# THE TASK
Show all lines of the entries in which the word "mbind" is found.

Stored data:
Lemma predict_ok l tid pc cond :
  0 ≤ tid < nt → heap_tracks (histories s) l →
  returns (predict s tid pc cond) (λ r, wf nt r.2 ∧ cfg r.2 = c ∧ heap_tracks (histories r.2) (r.1.2 :: l)).
Proof.
  intros Ht Htr. pose proof (wf_cfg _ _ H) as Hc. pose proof new_info_ok as [N1 N2 N3 [L1 L2 L3] _].
  destruct (thread_exists tid Ht) as (th & Eth & Hth). unfold predict.
  apply returns_bind. apply (returns_mono _ (λ r, wf nt r.2 ∧ cfg r.2 = c ∧ histories r.2 = histories s ∧
    loop_info_ok (logSizeLoopPred c) r.1.2 ∧ (cond = true → tage_info_ok c r.1.1.2))).
  - destruct cond; cycle 1.
    { cbn [returns fst snd]. by split_and!. }
    rewrite Eth. cbn [mbind res_bind]. apply returns_bind.
    eapply returns_mono; [apply compute_banks_ok; [done|done|apply H|apply H|..]|].
    { apply vlen_replicate. pose proof (c_banks _ Hc). lia. } { apply vlen_replicate. pose proof (c_banks _ Hc). lia. }
    intros [[[tis tgs] bti] btg] (I1 & I2 & I3 & I4). cbn [fst snd] in *. apply returns_bind.
    eapply returns_mono; [by apply tage_predict_ok; [done|apply H|..]|]. intros ti Hti. apply returns_bind.
    eapply returns_mono; [apply getLoop_ok; [apply Hc|apply H|done]|]. intros [lp li] [G1 G2 G3]. cbn [returns fst snd] in *.
    split_and!; try done. destruct H. destruct I1. by split.
  - intros [[[pt ti] li] s1] (Hs1 & Ec & Eh & Hli & Hti). cbn [fst snd] in *. apply returns_bind. rewrite <- Ec in *.
    eapply returns_mono; [apply specLoopUpdate_ok; [apply Hs1|apply Hs1]|]. intros lt Hlt. cbn [heap_new returns fst snd].
    split_and!; [|done|].
    + apply ltage_wf_with_histories; [by apply ltage_wf_with_ltable|]. apply (heap_all_new _ (histories s1)); [apply Hs1|].
      by split.
    + rewrite <- Eh in Htr. by apply (heap_tracks_new (histories s1)).
Qed.

Lemma ltage_updateHistories_ok l tid pc taken p :
  0 ≤ tid < nt → heap_tracks (histories s) (p :: l) →
  returns (updateHistories s tid pc taken p) (λ s', wf nt s' ∧ heap_tracks (histories s') (p :: l)).
Proof.
  intros Ht Htr. pose proof (wf_cfg _ _ H) as Hc. destruct (thread_exists tid Ht) as (th & Eth & Hth).
  unfold updateHistories. apply returns_bind. eapply returns_deref; [done|apply H|]. intros a bi -> Ha Hbi.
  rewrite Eth. cbn [mbind res_bind]. apply returns_bind.
  eapply returns_mono; [apply (updateHistories_total _ _ _ _ _ _ _ (c_geometry _ Hc)); [exact Hth|apply Hbi]|].
  intros [th' bi'] (Hth' & J1 & J2 & J3 & J4 & J5 & J6). cbn [fst snd] in *.
  destruct (ltage_wf_with_thread nt s tid th' H Ht Hth') as (ths & -> & Hw). cbn [mbind res_bind].
  unfold heap_store. cbn [heap_deref]. rewrite Ha. cbn [mbind res_bind returns]. split.
  - apply ltage_wf_with_histories; [done|]. apply heap_all_store; [apply H|]. destruct Hbi as [B1 B2 B3 B4 B5].
    split; (done || (by rewrite J5) || by rewrite J6, J4).
  - by apply heap_tracks_store.
Qed.

Lemma check_pointer_ok tid : 0 ≤ tid < nt → check_pointer s tid = Ok tt.
Proof.
  intros Ht. destruct (thread_exists tid Ht) as (th & Eth & Hth). unfold check_pointer. rewrite Eth. cbn [mbind res_bind].
  by rewrite (th_ptr _ _ _ _ _ _ _ _ Hth), Z.eqb_refl.
Qed.

Lemma ltage_btbUpdate_ok l tid pc p :
  0 ≤ tid < nt → heap_tracks (histories s) (p :: l) →
  returns (btbUpdate s tid pc p) (λ s', wf nt s' ∧ heap_tracks (histories s') (p :: l)).
Proof.
  intros Ht Htr. pose proof (wf_cfg _ _ H) as Hc. destruct (thread_exists tid Ht) as (th & Eth & Hth).
  unfold btbUpdate. apply returns_bind. eapply returns_deref; [done|apply H|]. intros a bi -> Ha Hbi.
  rewrite Eth. cbn [mbind res_bind]. apply returns_bind.
  eapply returns_mono; [apply (btbUpdate_history_total _ _ _ _ _ _ _ (c_geometry _ Hc)); [exact Hth|apply Hbi]|].
  intros th' Hth'. destruct (ltage_wf_with_thread nt s tid th' H Ht Hth') as (ths & -> & Hw). by cbn [mbind res_bind returns].
Qed.

Lemma ltage_squash_ok l tid p :
  heap_tracks (histories s) (p :: l) →
  returns (squash s tid p) (λ s', wf nt s' ∧ heap_tracks (histories s') l).
Proof.
  intros Htr. unfold squash. apply returns_bind. eapply returns_deref; [done|apply H|]. intros a bi -> Ha Hbi.
  apply returns_bind. eapply returns_mono; [apply restore_loop_ok; [apply H|apply H|apply Hbi]|]. intros lt Hlt.
  apply returns_bind. eapply returns_delete; [done|apply H|]. intros hs Ht' Hall. split; [|done].
  apply ltage_wf_with_histories; [by apply ltage_wf_with_ltable|done].
Qed.

Lemma squash_taken_ok l tid taken p :
  0 ≤ tid < nt → heap_tracks (histories s) (p :: l) →
  returns (squash_taken s tid taken p) (λ s', wf nt s' ∧ heap_tracks (histories s') (p :: l)).
Proof.
  intros Ht Htr. pose proof (wf_cfg _ _ H) as Hc. destruct (thread_exists tid Ht) as (th & Eth & Hth).
  unfold squash_taken. apply returns_bind. eapply returns_deref; [done|apply H|]. intros a bi -> Ha Hbi.
  rewrite Eth. cbn [mbind res_bind]. apply returns_bind.
  eapply returns_mono; [apply (squash_history_total _ _ _ _ _ _ _ (c_geometry _ Hc)); [exact Hth|apply Hbi..]|].
  intros th' Hth'. destruct (ltage_wf_with_thread nt s tid th' H Ht Hth') as (ths & -> & Hw). cbn [mbind res_bind].
  apply returns_bind. eapply returns_mono; [apply restore_loop_ok; [apply H|apply H|apply Hbi]|]. intros lt Hlt.
  split; [|done]. by apply (ltage_wf_with_ltable nt (with_threads ths s)).
Qed.

Lemma ltage_update_ok l tid pc taken p squashed :
  0 ≤ tid < nt → heap_tracks (histories s) (p :: l) →
  returns (update s tid pc taken p squashed) (λ s', wf nt s' ∧
    heap_tracks (histories s') (if squashed then p :: l else l)).
Proof.
  intros Ht Htr. destruct (heap_tracks_deref _ _ _ Htr) as (a & bi & -> & Ha). unfold update.
  rewrite bool_decide_true by done. cbn [assert_ mbind res_bind]. destruct squashed; [by apply squash_taken_ok|].
  cbn [heap_deref]. rewrite Ha. cbn [mbind res_bind]. pose proof (wf_infos _ _ H a bi Ha) as Hbi. cbn beta in Hbi.
  set (x := with_rng _ _). assert (tabs_ok c x) as Hx by (by destruct (wf_tabs _ _ H)). clearbody x. apply returns_bind.
  apply (returns_mono _ (tabs_ok c)).
  { destruct (condBranch bi) eqn:E; [|done]. apply update_tables_ok; [apply H|done..]. }
  intros x' Hx'. apply returns_bind. eapply returns_delete; [done|apply H|]. intros hs Ht' Hall. split; [|done].
  apply ltage_wf_with_histories; [by apply ltage_wf_with_tabs|done].
Qed.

# OUTPUT
    rewrite Eth. cbn [mbind res_bind]. apply returns_bind.
  rewrite Eth. cbn [mbind res_bind]. apply returns_bind.
  destruct (ltage_wf_with_thread nt s tid th' H Ht Hth') as (ths & -> & Hw). cbn [mbind res_bind].
  unfold heap_store. cbn [heap_deref]. rewrite Ha. cbn [mbind res_bind returns]. split.
  intros Ht. destruct (thread_exists tid Ht) as (th & Eth & Hth). unfold check_pointer. rewrite Eth. cbn [mbind res_bind].
  rewrite Eth. cbn [mbind res_bind]. apply returns_bind.
  intros th' Hth'. destruct (ltage_wf_with_thread nt s tid th' H Ht Hth') as (ths & -> & Hw). by cbn [mbind res_bind returns].
  rewrite Eth. cbn [mbind res_bind]. apply returns_bind.
  intros th' Hth'. destruct (ltage_wf_with_thread nt s tid th' H Ht Hth') as (ths & -> & Hw). cbn [mbind res_bind].
  rewrite bool_decide_true by done. cbn [assert_ mbind res_bind]. destruct squashed; [by apply squash_taken_ok|].
  cbn [heap_deref]. rewrite Ha. cbn [mbind res_bind]. pose proof (wf_infos _ _ H a bi Ha) as Hbi. cbn beta in Hbi.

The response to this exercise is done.